The use of face-to-face interviews was particularly valuable in my first study as it allowed me to ask debrief questions designed to probe respondents and elicit qualitative information about the thinking behind their responses.

What factors influence people’s preferences for allocating health care resources at the end of life?

My research suggests that people’s preferences regarding the value of end of life treatments can depend on whether the treatment is life-extending or quality of life-improving. This is noteworthy because NICE’s end of life criteria accommodate life extensions but not quality of life improvements.

I also found that the amount of time that end of life patients have to ‘prepare for death’ was a consideration for a number of respondents. Some of my results suggest that observed preferences for prioritising the treatment of end of life patients may be driven by concern about how long the patients have known their prognosis rather than by concern about how long they have left to live, per se.
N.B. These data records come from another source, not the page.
Lemma findAccountByID_run env id w a :
  fails env AccountsFind = false -> accounts w !! id = Some a ->
  findAccountByID env id w = (Ret (Some a), w).
Proof. intros Hf Ha. unfold findAccountByID. rewrite Hf, Ha. reflexivity. Qed.

(** A run of the hook that neither marks the record overdue nor notifies:
    the account is read, reconciled and written. *)
Lemma afterChange_plain n env doc op prev w accId a :
  fails env AccountsFind = false -> fails env AccountsUpdate = false ->
  accountIdOf doc = Some accId -> accounts w !! accId = Some a ->
  marksOverdue env a doc = false -> notifies op doc = false ->
  afterChangeN (S n) env doc op prev w
  = (Ret tt, setAccounts w (<[accId := mergeAccount a (reconcile env a doc op prev)]> (accounts w))).
Proof.
  intros Hf Hu Hid Ha Hm Hn.
  cbn [afterChangeN]. unfold afterChangeBody. rewrite Hid.
  apply tryCatch_ret_eq.
  rewrite (bind_ret_eq _ _ _ _ _ (findAccountByID_run env accId w a Hf Ha)).
  rewrite (bind_ret_eq _ _ _ _ _ (overdueCheck_plain _ env doc a _ w Hm)).
  fold (reconcile env a doc op prev).
  rewrite (bind_ret_eq _ _ _ _ _ (updateAccount_run env accId _ w a Hu Ha)).
  unfold notifies in Hn. rewrite Hn. reflexivity.
Qed.

Lemma accountIdOf_mergeDoc patch r :
  account patch = None -> accountIdOf (mergeDoc patch r) = accountIdOf r.
Proof. intros H. unfold accountIdOf, mergeDoc. cbn. rewrite H. reflexivity. Qed.

(** [payload.update] on a record, with data that carry no dates, when the
    nested hook run has nothing to mark. *)
Lemma updateBilling_plain n env i patch r w accId a :
  fails env BillingUpdate = false ->
  fails env AccountsFind = false -> fails env AccountsUpdate = false ->
  billing w !! i = Some (Some r) ->
  billingDate patch = None -> dueDate patch = None ->
  accountIdOf (mergeDoc patch r) = Some accId -> accounts w !! accId = Some a ->
  marksOverdue env a (mergeDoc patch r) = false ->
  updateBillingWith (afterChangeN (S n) env) env (Some i) patch w
  = (Ret tt,
     setAccounts (setBilling w (<[i := Some (mergeDoc patch r)]> (billing w)))
       (<[accId := mergeAccount a (reconcile env a (mergeDoc patch r) update (Some r))]>
          (accounts w))).
Proof.
  intros Hb Hf Hu Hr Hbd Hdd Hid Ha Hm.
  unfold updateBillingWith. rewrite Hb.
  unfold bind at 1. unfold get. rewrite Hr.
  rewrite (bind_ret_eq _ _ _ _ _ (beforeChange_patch env patch w Hbd Hdd)).
  unfold bind, modify.
  rewrite (afterChange_plain n env (mergeDoc patch r) update (Some r) _ accId a);
    try assumption; reflexivity.
Qed.

(** *** The notification of a created record *)

Lemma notify_fallback env account doc w (h : Error -> M unit) :
  exists w', (consoleError "Error creating Stripe invoice or sending email:" ;;;
              tryCatch (sendInvoiceEmail env account doc None None) h) w = (Ret tt, w') /\
    sameStores w w' /\ (exists l, calls w' = calls w ++ l) /\
    In (ConsoleError "Error creating Stripe invoice or sending email:") (console w') /\
    (mailFails env account = true ->
       In (ConsoleError "Error sending invoice email:") (console w')).
Proof.
  unfold bind at 1. unfold consoleError, modify.
  destruct (sendInvoiceEmail_run env account doc None None
              (setConsole w (console w ++
                 [ConsoleError "Error creating Stripe invoice or sending email:"])))
    as (w' & Hrun & (Hs1 & Hs2 & Hs3) & Hc & Hmail).
  exists w'. split; [apply tryCatch_ret_eq; exact Hrun|].
  split; [repeat split; try assumption; intros x Hx; apply Hs3; cbn;
          rewrite in_app_iff; tauto|].
  split; [eexists; exact Hc|].
  split; [apply Hs3; cbn; rewrite in_app_iff; cbn; tauto|exact Hmail].
Qed.
(** X13.  enhanceResponseWithKnowledgeBase only appends: the AI text
    stays in front as it is.  And when the context resolves to no
    policy of the table (as every extracted context does), enhancing
    an enhanced reply again changes nothing. *)
Theorem X13_enhance_appends_once
  (kb : KnowledgeBase.t) (aiResponse query : string) (context : Context)
  (c : QuestionCategory) :
  let enhanced :=
    InsuranceService.enhanceResponseWithKnowledgeBase kb aiResponse query
      context c in
  (exists suffix, enhanced = aiResponse ++ suffix)
  /\ (policyInfo_of context = None ->
      InsuranceService.enhanceResponseWithKnowledgeBase kb enhanced query
        context c = enhanced).
Proof.
  intros enhanced. subst enhanced.
  unfold InsuranceService.enhanceResponseWithKnowledgeBase, policyInfo_of.
  cbv zeta.
  set (info := KnowledgeBase.findRelevantInformation kb query).
  destruct (String.eqb info "") eqn:Hempty.
  - split; [exists ""; rewrite string_app_nil_r; reflexivity | reflexivity].
  - destruct (match truthy_string (policyType context) with
              | Some pt => findPolicyType pt
              | None => None
              end) as [p|].
    + split; [|discriminate].
      destruct (negb (includes_ci aiResponse (description p)));
        [eexists; reflexivity|].
      destruct (negb (includes_ci aiResponse info));
        [eexists; reflexivity|].
      exists "". rewrite string_app_nil_r. reflexivity.
    + destruct (negb (includes_ci aiResponse info)) eqn:Hinc.
      * split; [eexists; reflexivity|]. intros _.
        unfold InsuranceService.additional_information.
        assert (E : includes_ci
                      (aiResponse ++ nl ++ nl ++ "Additional information: " ++ info)
                      info = true).
        { rewrite <- (string_app_assoc nl nl), <- (string_app_assoc (nl ++ nl)).
          apply includes_ci_suffix. }
        rewrite E. reflexivity.
      * split; [exists ""; rewrite string_app_nil_r; reflexivity|].
        intros _. rewrite Hinc. reflexivity.
Qed.

Lemma X13_witness :
  let ctx := InsuranceService.extractContextFromQuery "What is a premium?" policy in
  let enhanced :=
    InsuranceService.enhanceResponseWithKnowledgeBase KnowledgeBase.new
      "It is what you pay." "What is a premium?" ctx policy in
  InsuranceService.enhanceResponseWithKnowledgeBase KnowledgeBase.new enhanced
    "What is a premium?" ctx policy = enhanced.
Proof.
  apply (proj2 (X13_enhance_appends_once KnowledgeBase.new "It is what you pay."
                  "What is a premium?"
                  (InsuranceService.extractContextFromQuery "What is a premium?"
                     policy)
                  policy)).
  reflexivity.
Defined.

(** ** The orchestration service without a usable model *)

(** X14.  Over the table of the sources, whenever processQuery does not
    get a reply from a model (the AI path is disabled, or it throws at
    any point), the answer is the sentence "I don't have specific
    information about <intent> ..." for the intent of the query: the
    knowledge-base path never answers from the knowledge base, and its
    answer does not depend on the provider, the keys or the settings. *)
Theorem X14_processQuery_without_model
  (ApiKeys ProviderSettings : Type) (config : InsuranceServiceConfig)
  (llmManager : LLMManager ApiKeys ProviderSettings)
  (query : string) (modelOverride : option string)
  (apiKeys : option ApiKeys) (providerSettings : option ProviderSettings) :
  let kb := KnowledgeBase.new in
  let category := InsuranceService.categorizeQuestion query in
  let context := InsuranceService.extractContextFromQuery query category in
  InsuranceService.ai_enabled config modelOverride = false
  \/ (exists e,
        InsuranceService.ai_response ApiKeys ProviderSettings config kb
          llmManager query context category modelOverride apiKeys
          providerSettings = Throw e) ->
  InsuranceService.processQuery ApiKeys ProviderSettings config kb llmManager
    (ResponseGenerator.generateResponse kb) query modelOverride apiKeys
    providerSettings
  = Ok ("I don't have specific information about "
        ++ String dquote (ResponseGenerator.analyzeIntent query)
        ++ String dquote " in my knowledge base. Would you like to know about term life insurance, whole life insurance, or another insurance topic?").
Proof.
  intros kb category context H.
  assert (Hkb : InsuranceService.from_knowledge_base
                  (ResponseGenerator.generateResponse kb) query context
                = Ok (KnowledgeBase.no_information
                        (ResponseGenerator.analyzeIntent query))).
  { unfold InsuranceService.from_knowledge_base.
    rewrite generateResponse_fallback. reflexivity. }
  destruct H as [Hoff | [e Hai]].
  - unfold InsuranceService.processQuery. rewrite Hoff.
    fold category. fold context. rewrite Hkb. reflexivity.
  - rewrite (processQuery_fallback _ _ _ _ _ _ _ _ _ _ e Hai).
    fold category. fold context. rewrite Hkb. reflexivity.
Qed.

Lemma X14_witness :
  InsuranceService.processQuery unit unit
    {| model := "gpt-3.5-turbo"; temperature := 0.7; maxTokens := 200;
       useAI := Some false |}
    KnowledgeBase.new rejecting_manager
    (ResponseGenerator.generateResponse KnowledgeBase.new)
    "What is whole life insurance?" None None None
  = Ok ("I don't have specific information about "
        ++ String dquote "policy_explanation"
        ++ String dquote " in my knowledge base. Would you like to know about term life insurance, whole life insurance, or another insurance topic?").
Proof.
  apply (X14_processQuery_without_model unit unit
           {| model := "gpt-3.5-turbo"; temperature := 0.7; maxTokens := 200;
              useAI := Some false |}
           rejecting_manager "What is whole life insurance?" None None None).
  left. reflexivity.
Defined.

(** X15.  getLanguageModel: a model name that the manager does not list
    is silently replaced by the first static model of the default
    provider; whenever an OpenAI provider is registered and can
    instantiate gpt-3.5-turbo, the function returns a model, whatever
    fails before; and when the provider of a listed model is not
    registered and there is no OpenAI provider either, it throws
    "Failed to get language model and no fallback available: Provider
    <p> not found for model <name>". *)
Theorem X15_getLanguageModel_fallbacks
  (ApiKeys ProviderSettings : Type)
  (llmManager : LLMManager ApiKeys ProviderSettings)
  (modelName : string) (apiKeys : option ApiKeys)
  (providerSettings : option ProviderSettings) :
  let result :=
    InsuranceService.getLanguageModel ApiKeys ProviderSettings llmManager
      modelName apiKeys providerSettings in
  (forall modelList defaultProvider first others mdl,
      getModelList llmManager = Ok modelList ->
      find (fun m => String.eqb (mi_name m) modelName) modelList = None ->
      getDefaultProvider llmManager = Ok defaultProvider ->
      staticModels defaultProvider = first :: others ->
      getModelInstance defaultProvider first apiKeys providerSettings = Ok mdl ->
      result = Ok mdl)
  /\ (forall openAI mdl,
        getProvider llmManager "OpenAI" = Ok (Some openAI) ->
        getModelInstance openAI "gpt-3.5-turbo" apiKeys providerSettings = Ok mdl ->
        exists answer, result = Ok answer)
  /\ (forall modelList modelInfo,
        getModelList llmManager = Ok modelList ->
        find (fun m => String.eqb (mi_name m) modelName) modelList
        = Some modelInfo ->
        getProvider llmManager (mi_provider modelInfo) = Ok None ->
        getProvider llmManager "OpenAI" = Ok None ->
        result
        = Throw (OtherError
                   ("Failed to get language model and no fallback available: Provider "
                    ++ mi_provider modelInfo ++ " not found for model "
                    ++ modelName))).
Proof.
  intros result. subst result. unfold InsuranceService.getLanguageModel.
  split; [|split].
  - intros modelList defaultProvider first others mdl Hl Hf Hd Hs Hi.
    rewrite Hl. cbn [bind]. rewrite Hf, Hd. cbn [bind]. rewrite Hs, Hi.
    reflexivity.
  - intros openAI mdl Hp Hi. unfold try_catch.
    match goal with
    | |- exists a, match ?body with Ok x => _ | Throw _ => _ end = _ =>
        destruct body as [x|e]
    end.
    + eexists. reflexivity.
    + rewrite Hp. cbn [bind]. rewrite Hi. eexists. reflexivity.
  - intros modelList modelInfo Hl Hf Hp Ho.
    rewrite Hl. cbn [bind]. rewrite Hf, Hp. cbn [bind try_catch].
    rewrite Ho. cbn [bind error_message]. reflexivity.
Qed.
(** ** Validation, again *)

(** X5.  What [validate_spec] answers on a spec that passes the base
    validation and has a mapping for [config]: the options are checked in the
    order [tags], [groups], [policies], and the first that holds a truthy
    value of another type than its own is the one reported; the keys are
    looked at only when no option is reported, and then every key of [config]
    outside the three is reported, and no other. *)
Theorem validate_spec_reason
    (BaseProvider_validate_spec : list (string * pyval) → bool * pystr)
    (spec : list (string * pyval)) (msg : pystr)
    (config : list (string * pyval)) :
  BaseProvider_validate_spec spec = (true, msg) →
  dict_get spec "config" = Some (PDict config) →
  (mistyped config "tags" Tdict →
   validate_spec BaseProvider_validate_spec spec
   = inr (false, Format "{} must be a {}" [FStr "tags"; FType Tdict]))
  ∧ (¬ mistyped config "tags" Tdict → mistyped config "groups" Tlist →
     validate_spec BaseProvider_validate_spec spec
     = inr (false, Format "{} must be a {}" [FStr "groups"; FType Tlist]))
  ∧ (¬ mistyped config "tags" Tdict → ¬ mistyped config "groups" Tlist →
     mistyped config "policies" Tlist →
     validate_spec BaseProvider_validate_spec spec
     = inr (false, Format "{} must be a {}" [FStr "policies"; FType Tlist]))
  ∧ (¬ mistyped config "tags" Tdict → ¬ mistyped config "groups" Tlist →
     ¬ mistyped config "policies" Tlist → unsupported config →
     ∃ ks,
       validate_spec BaseProvider_validate_spec spec
       = inr (false,
              Format "Unsupported values in provider config: {}" [FKeys ks])
       ∧ ∀ k, k ∈ ks
              ↔ k ∈ dict_keys config ∧ k ∉ ["tags"; "groups"; "policies"]).
Proof.
  intros Hbase Hconfig. unfold validate_spec. rewrite Hbase, Hconfig. simpl.
  pose proof (check_one_true config "tags" Tdict) as Htags.
  pose proof (check_one_true config "groups" Tlist) as Hgroups.
  pose proof (check_one_true config "policies" Tlist) as Hpolicies.
  pose proof (unknown_vals_nil config) as Hunknown.
  destruct (truthy (default PNone (dict_get config "tags")) && _) eqn:E1.
  { split_and!; [done|intros []; by apply Htags..]. }
  destruct (truthy (default PNone (dict_get config "groups")) && _) eqn:E2.
  { split_and!; [intros H; apply Htags in H; congruence|done
                 |intros _ []; by apply Hgroups..]. }
  destruct (truthy (default PNone (dict_get config "policies")) && _) eqn:E3.
  { split_and!; [intros H; apply Htags in H; congruence
                 |intros _ H; apply Hgroups in H; congruence
                 |done|intros _ _ []; by apply Hpolicies]. }
  split_and!.
  - intros H. apply Htags in H. congruence.
  - intros _ H. apply Hgroups in H. congruence.
  - intros _ _ H. apply Hpolicies in H. congruence.
  - intros _ _ _ Hunsupported.
    rewrite bool_decide_eq_false_2 by (intros Hnil; by apply Hunknown in Hnil).
    simpl. eexists. split; [done|]. intros k. unfold unknown_vals.
    rewrite list_elem_of_filter. simpl. tauto.
Qed.

Lemma validate_spec_reason_witness :
  base_accepts
    [("config",
      PDict [("groups", PStr "admins"); ("policies", PInt 3);
             ("colour", PNone)])]
  = (true, Lit "It is valid!")
  ∧ ¬ mistyped
        [("groups", PStr "admins"); ("policies", PInt 3); ("colour", PNone)]
        "tags" Tdict
  ∧ mistyped
      [("groups", PStr "admins"); ("policies", PInt 3); ("colour", PNone)]
      "groups" Tlist
  ∧ validate_spec base_accepts
      [("config",
        PDict [("groups", PStr "admins"); ("policies", PInt 3);
               ("colour", PNone)])]
    = inr (false, Format "{} must be a {}" [FStr "groups"; FType Tlist]).
Proof.
  assert (¬ mistyped
              [("groups", PStr "admins"); ("policies", PInt 3);
               ("colour", PNone)] "tags" Tdict) as Hnot
    by (by intros (v & Hv & _)).
  assert (mistyped
            [("groups", PStr "admins"); ("policies", PInt 3);
             ("colour", PNone)] "groups" Tlist) as Hgroups
    by (by exists (PStr "admins")).
  split; [reflexivity|]. split; [exact Hnot|]. split; [exact Hgroups|].
  exact (proj1 (proj2 (validate_spec_reason base_accepts
                         [("config",
                           PDict [("groups", PStr "admins");
                                  ("policies", PInt 3); ("colour", PNone)])]
                         (Lit "It is valid!") _ eq_refl eq_refl))
           Hnot Hgroups).
Defined.

(** X6.  [validate_spec] raises in one case and no other: the spec passes
    the base validation and holds under [config] something that is not a
    mapping ([config: null], a string, a list).  What it raises then is
    [AttributeError]; it does not answer [(False, reason)]. *)
Theorem validate_spec_raises
    (BaseProvider_validate_spec : list (string * pyval) → bool * pystr)
    (spec : list (string * pyval)) :
  ((∃ e, validate_spec BaseProvider_validate_spec spec = inl e)
   ↔ (BaseProvider_validate_spec spec).1 = true
     ∧ ∃ v, dict_get spec "config" = Some v ∧ type_of v ≠ Tdict)
  ∧ ∀ e, validate_spec BaseProvider_validate_spec spec = inl e →
         ∃ m, e = AttributeError m.
Proof.
  unfold validate_spec.
  destruct (BaseProvider_validate_spec spec) as [[|] msg]; simpl.
  - destruct (dict_get spec "config") as [v|] eqn:Hv.
    + destruct v as [| | | | |config]; simpl.
      1-5: split; [|intros e [= <-]; by eexists];
           split; [intros _; split; [done|]; by eexists | by eexists].
      split; [|intros e He; exfalso; by repeat case_match].
      split; [|by intros (_ & v & [= <-] & ?)].
      intros [e He]. exfalso. by repeat case_match.
    + split; [|done].
      split; [by intros [? ?] | by intros (_ & ? & ? & _)].
  - split; [|done]. split; [by intros [? ?] | by intros [? _]].
Qed.

(** [config: null] passes the base validation and makes [validate_spec]
    raise. *)
Example validate_spec_raises_on_null_config :
  validate_spec base_accepts [("key", PStr "svc-a"); ("config", PNone)]
  = inl (AttributeError "object has no attribute 'get'").
Proof. reflexivity. Qed.

(** ** Provisioning, again *)

(** X7.  In every run of [_create_user_if_not_available]: [create_user] is
    called exactly when the lookup of the user or the writing of the tags has
    failed, a failure of [tag_user] being logged as a user that does not
    exist; the only error that gets out is the one of [create_user], made
    last; and there are at most three calls. *)
Theorem create_user_only_after_a_failure svc iam_user options st :
  let expected := expected_tags options in
  let run := _create_user_if_not_available svc iam_user options st in
  ∃ new,
    trace run.2 = trace st ++ new
    ∧ ((∃ ok, Called (create_user iam_user expected) ok ∈ new)
       ↔ Called (get_user iam_user) false ∈ new
         ∨ Called (tag_user iam_user expected) false ∈ new)
    ∧ (Called (tag_user iam_user expected) false ∈ new →
       Logged (user_does_not_exist iam_user) ∈ new)
    ∧ (∀ e, run.1 = inl e →
       ∃ code,
         e = ClientError code
         ∧ last new = Some (Called (create_user iam_user expected) false))
    ∧ (length (calls_of new) ≤ 3)%nat.
Proof.
  intros expected run. unfold run, _create_user_if_not_available.
  fold expected. unfold try_except, mbind, M_bind, warn, invoke.
  destruct (svc (trace st) (get_user iam_user)) as [code|current]; simpl.
  - destruct (svc _ (create_user iam_user expected)) as [code'|[]]; simpl;
      (eexists; split; [rewrite <- !app_assoc; reflexivity|]);
      (split_and!; [set_solver|set_solver| |simpl; lia]).
    + intros e [= <-]. by eexists.
    + done.
  - case_bool_decide; simpl.
    + destruct (svc _ (tag_user iam_user expected)) as [code|[]]; simpl.
      * destruct (svc _ (create_user iam_user expected)) as [code'|[]]; simpl;
          (eexists; split; [rewrite <- !app_assoc; reflexivity|]);
          (split_and!; [set_solver|set_solver| |simpl; lia]).
        -- intros e [= <-]. by eexists.
        -- done.
      * eexists; split; [rewrite <- !app_assoc; reflexivity|].
        split_and!; [|set_solver|done|simpl; lia].
        split; [intros [ok Hin]|intros [Hin|Hin]]; set_solver.
    + eexists; split; [reflexivity|].
      split_and!; [|set_solver|done|simpl; lia].
      split; [intros [ok Hin]|intros [Hin|Hin]]; set_solver.
Qed.

(** The lookup answers with other tags, the writing of the tags is denied:
    the user is taken for missing, and its creation is attempted. *)
Example create_user_after_a_denied_tag_user :
  _create_user_if_not_available
    (failing (λ c, if c is tag_user _ _ then true else false)
       (scripted (inr (Some [])) [] (λ _, None) [] []))
    "svc-a" None fresh
  = (inr (),
     extend fresh
       [Called (get_user "svc-a") true;
        Called (tag_user "svc-a" managed) false;
        Logged (user_does_not_exist "svc-a");
        Called (create_user "svc-a" managed) true]).
Proof. reflexivity. Qed.
Lemma failed_fallback_skips_scene_witness :
  process_scene scene_1 (RunState [] false) failing_tool_world
  = Out (out_world (create_fallback_video (raw_image scene_1)
                      (raw_video scene_1) 6.0%float (scene_camera scene_1)
                      failing_tool_world))
      (out_trace (create_fallback_video (raw_image scene_1)
                    (raw_video scene_1) 6.0%float (scene_camera scene_1)
                    failing_tool_world))
      (Ok (RunState [] false)).
Proof.
  assert (Hres : out_res (create_fallback_video (E:=env) (raw_image scene_1)
                            (raw_video scene_1) 6.0%float
                            (scene_camera scene_1) failing_tool_world)
                 = Ok false)
    by (vm_compute; reflexivity).
  exact (proj1 (failed_fallback_skips_scene (E:=env) scene_1 [scene_2]
                  (RunState [] false) failing_tool_world eq_refl eq_refl
                  eq_refl Hres)).
Defined.

Lemma final_step_report_witness :
  out_res (run_scenes [scene_1] no_probe_world) = Ok tt
  /\ exists t,
       out_trace (final_assembly ["output/scene_1.mp4"]
                    (out_world (main_loop [scene_1] (RunState [] true)
                                  no_probe_world)))
       = t ++ [ EvRun (ffprobe_cmd "output/final_video.mp4");
                EvPrint (nl +:+ rule); EvPrint "SUCCESS!";
                EvPrint "Output: output/final_video.mp4";
                EvPrint "Duration: 0.0s"; EvPrint rule ].
Proof.
  split; [vm_compute; reflexivity|].
  destruct (concatenate_videos (E:=env) ["output/scene_1.mp4"]
              "output/final_video.mp4"
              (out_world (main_loop (E:=env) [scene_1] (RunState [] true)
                            no_probe_world)))
    as [w1 t1 r] eqn:Hcat.
  assert (Hr : r = Ok true).
  { apply (f_equal (out_res (E:=env))) in Hcat. cbn [out_res] in Hcat.
    rewrite <- Hcat. vm_compute. reflexivity. }
  assert (Hw : w1 = out_world (concatenate_videos (E:=env)
                                 ["output/scene_1.mp4"]
                                 "output/final_video.mp4"
                                 (out_world (main_loop (E:=env) [scene_1]
                                               (RunState [] true)
                                               no_probe_world)))).
  { now rewrite Hcat. }
  subst r.
  pose proof (final_step_report (E:=env) "output/scene_1.mp4" [] _ w1 w1 t1
                (Completed 1 [] (list_byte_of_string "Invalid data"))
                "" "Invalid data" Hcat) as Hfinal.
  cbv zeta in Hfinal. rewrite Hfinal.
  - eexists. cbn [out_trace]. rewrite app_assoc. reflexivity.
  - rewrite Hw. vm_compute. reflexivity.
  - reflexivity.
  - reflexivity.
Defined.

Lemma polling_stops_at_completion_witness :
  poll (pending 2) fresh
  = Out fresh [EvSleep 10; EvOperationsGet; EvSleep 10; EvOperationsGet]
      (Ok [0%nat])
  /\ poll (E:=env) (OpPending (fun w => (w, Exc unavailable))) fresh
     = Out fresh [EvSleep 10; EvOperationsGet] (Exc unavailable).
Proof.
  split.
  - apply (polling_stops_at_completion (E:=env) (pending 2) fresh fresh 2).
    cbn [pending]. eapply (answers_pending (E:=env)); [reflexivity|].
    cbn [pending]. eapply (answers_pending (E:=env)); [reflexivity|].
    apply (answers_done (E:=env)).
  - apply (polling_stops_at_completion (E:=env) _ fresh fresh 1).
    now apply (answers_raise (E:=env)).
Defined.
(** ** Counting wall neighbours *)

Lemma count_neighbor_total (g : grid) (width height x y dx dy count : Z) :
  shaped height width g ->
  count_neighbor g x y width height dx dy count =
  Some (count + contribution g width height x y dx dy).
Proof.
  intros Hg. unfold count_neighbor, contribution, wall_or_outside, in_bounds.
  cbn [fst snd].
  destruct ((dx =? 0) && (dy =? 0)); [f_equal; lia|].
  destruct (Z.leb_spec 0 (x + dx)), (Z.ltb_spec (x + dx) width),
    (Z.leb_spec 0 (y + dy)), (Z.ltb_spec (y + dy) height); cbn [andb negb orb];
    try (f_equal; lia).
  destruct (grid_get_is_Some height width g (y + dy) (x + dx)) as [v ->];
    [exact Hg | lia | lia |].
  destruct (v =? WALL); f_equal; lia.
Qed.

Lemma length_filter_cons {A} (f : A -> bool) (a : A) (l : list A) :
  Z.of_nat (length (List.filter f (a :: l))) =
  (if f a then 1 else 0) + Z.of_nat (length (List.filter f l)).
Proof. simpl. destruct (f a); simpl; lia. Qed.

Lemma count_wall_neighbors_total (g : grid) (width height x y : Z) :
  shaped height width g ->
  count_wall_neighbors g x y width height = Some (wall_count g width height x y).
Proof.
  intros Hg. unfold count_wall_neighbors.
  change (range (-1) 2) with [-1; 0; 1].
  cbn [for_each]. rewrite !(count_neighbor_total _ _ _ _ _ _ _ _ Hg).
  f_equal. unfold wall_count, neighbours8, contribution.
  rewrite !length_filter_cons. cbn [List.filter length Z.of_nat].
  replace (x + -1) with (x - 1) by lia. replace (y + -1) with (y - 1) by lia.
  replace (x + 0) with x by lia. replace (y + 0) with y by lia.
  cbn [Z.eqb andb Pos.eqb]. lia.
Qed.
The wider literature suggests that the age of the end of life patients (which may act as a proxy for their role in their household or in society) may also matter. Some studies have reported evidence that respondents become less concerned about the number of remaining life years when the patients in question are relatively old. This is consistent with the ‘fair innings’ argument proposed by Alan Williams.

Given the findings of your study, are there any circumstances under which you would support an end of life premium?

My findings offer limited support for an end of life premium (though it should be noted that the wider literature is more equivocal). So it might be considered appropriate for NICE to abandon its end of life policy on the grounds that the population health losses that arise due to the policy are not justified by the evidence on societal preferences. However, there may be arguments for retaining some form of end of life weighting irrespective of societal preferences. For example, if the standard QALY approach systematically underestimates the benefits of end of life treatments, it may be appropriate to correct for this (though whether this is actually the case would itself need investigating).

Many studies reporting that people wish to prioritise the treatment of the severely ill have described severity in terms of quality of life rather than life expectancy. And some of my results suggest that support for an end of life premium would be stronger if it applied to quality of life-improving treatments. This suggests that weighting QALYs in accordance with continuous variables capturing quality of life as well as life expectancy may be more consistent with public preferences than the current practice of applying binary cut-offs based only on life expectancy information, and would address some of the criticisms of the arbitrariness of NICE’s policy.